Down below, under the left wing of the 707, was a wild, tangled jungle, but something else was clearly visible, even from three thousand feet, through the window of the speeding airplane. It was a dinosaur nibbling some leaves off the top branch of a giant tree. That’s what it was. A dinosaur. And, when Flight 33 banked around to make another pass over the area, it looked up with huge, blinking eyes, perhaps thinking in its tiny mind that this was some big, strange bird. But it continued to feed.

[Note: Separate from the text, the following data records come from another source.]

(** * GrabDoc: bake-map descriptors, node-group recipes and the splice protocol

    A shallow embedding of [utils/baker.py] and [utils/node.py].

    The add-on drives a host application through its Python API.  The host's
    documents are modelled as explicit state:
    - scene, render, view and add-on settings are RNA properties; they are kept
      in a store indexed by RNA path ([Store]);
    - attributes that Python code hangs on an object ([self.savedRenderer = ...])
      live in an attribute dictionary ([Attrs]), where a read of a name that was
      never assigned raises [AttributeError];
    - data-blocks that are looked up by name ([bpy.data.materials], objects,
      texts) are finite maps; node groups keep their creation order;
    - node trees are lists of nodes and links; a node is identified by a
      numeric handle (the host hands out object references), its name is an
      attribute that the host keeps unique by suffixing.

    Python exceptions are modelled by a state-and-exception monad in which the
    state reached when the exception is raised is kept, as in Python.
    A finite float is modelled by the rational it denotes; the rounding of
    Python's 64-bit floats and of the host's 32-bit float properties is
    written out ([binary64], [float32]). *)

From Stdlib Require Import String Ascii List ZArith QArith Qabs Bool Lia.
From Stdlib Require Qcanon.
From stdpp Require Import base option list gmap strings fin_maps.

In the first-class passenger cabin, the RAF pilot started at what he thought he saw sweep by underneath him. The fat lady asked him what was the matter, but he did not answer her. A tourist passenger in the rear of the plane, a zoology professor coming back from a sabbatical, gulped and marred the bridge of his nose, as he thrust his face against the glass to stare down at what appeared to be an extinct animal he had lectured about a thousand times. But a 707 is a rapid piece of machinery. Within moments it had left Manhattan Island far behind and was headed north toward Albany. But Albany, like New York, did not exist. It was jungle and swamp and a maze of low-slung mountains. The plane headed inland toward what should have been Buffalo, then Lake Erie and Detroit. None of it was there. No cities. No buildings. No people. Just a vast expanse of prehistoric land.

Captain William Farver announced to nobody in particular, “We’ve gone back in time. Somehow, someway, when we went through the speed of sound...we went back in time!”

Silence from the crew.

Silence from Jane Braden who, in this crazy, illogical moment, wanted to cry.

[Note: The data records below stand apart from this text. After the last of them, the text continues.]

(** * Claude-to-OpenAI proxy (main.ts): shallow embedding and verified properties

    The development follows the layout of [main.ts]:
    - a small layer for the JavaScript values the program manipulates
      (JSON data, truthiness, property reads, thrown errors);
    - [ApiKeyManager]: the credential pool with its failure map and cursor;
    - [convertClaudeToOpenAI], [makeRequestWithRetry],
      [convertOpenAIToClaude], [convertOpenAIStreamToClaude];
    - the stream loop of [handleRequest];
    - the key list of the configuration, [validateBearerToken] and the
      routes of [handleRequest].

    Conventions.  Numbers are exact rationals ([Q]); every test the program
    performs on a number is a comparison with an integer.  Strings are
    sequences of one-byte code units.  The wall clock, the upstream service
    and the consumer of the output stream are the environment: each function
    that consults one of them receives its answers as arguments. *)

From Stdlib Require Import ZArith QArith Lia String Ascii List DecimalString.
From stdpp Require Import base list strings.

Local Open Scope Z_scope.
Set Warnings "-register-all".

(** ** JavaScript values *)

Inductive jsval : Type :=
| JUndefined
| JNull
| JBool (b : bool)
| JNum (q : Q)
| JStr (s : string)
| JArr (items : list jsval)
| JObj (props : list (string * jsval))
| JNative (name : string).
(* [JObj] lists own properties in insertion order, one entry per name.
   [JNative] stands for a built-in function object reached through a
   prototype; it is truthy and carries no data of the program. *)

Record js_error := { err_name : string; err_message : string }.

(** Completion of an evaluation: a value, or a thrown error. *)
Inductive completion (A : Type) : Type :=
| Normal (a : A)
| Throw (e : js_error).
Arguments Normal {A} a.
Arguments Throw {A} e.

Definition cbind {A B} (c : completion A) (k : A -> completion B) : completion B :=
  match c with
  | Normal a => k a
  | Throw e => Throw e
  end.

Declare Scope js_scope.
Delimit Scope js_scope with js.
Notation "x <-! c ;; k" := (cbind c (fun x => k))
  (at level 100, c at next level, right associativity) : js_scope.
Local Open Scope js_scope.

Definition TypeError (message : string) : js_error :=
  {| err_name := "TypeError"; err_message := message |}.

(** ToBoolean. *)
Definition truthy (v : jsval) : bool :=
  match v with
  | JUndefined | JNull => false
  | JBool b => b
  | JNum q => negb (Qnum q =? 0)
  | JStr s => negb (String.eqb s "")
  | JArr _ | JObj _ | JNative _ => true
  end.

Silence from Farver, though his mind worked and probed and sifted and tried to formulate a plan.

Any eventuality. That, in a sense, was the Hippocratic oath of the airline pilot. Be prepared for any eventuality and be ready to meet it in a fraction of an instant without panic or indecision. But “any eventuality” did not include this. It meant a flameout of an engine. It meant a runaway prop. It meant a hydraulic system gone awry But the nightmare that was moving underneath the aircraft in the form of the eastern section of the North American continent, five million years earlier—this was an eventuality not planned for in any manual.

It was Craig who finally spoke. “What do we do about it, Skipper?”

Purcell looked at the fuel indicator “Skipper, we’re down to 19,000 pounds,” he said.

Farver scanned his instruments. “Here’s what we do about it. We rev this baby up until she’s going as fast as she can. We’ll climb upstairs until we hit that jet stream. And then...” He looked at the faces of the men and the girl. “Then we try to go back where we came from.” He turned to Craig. “All right, First Officer,” he said in a voice just loud enough to be heard, “
Let’s do it!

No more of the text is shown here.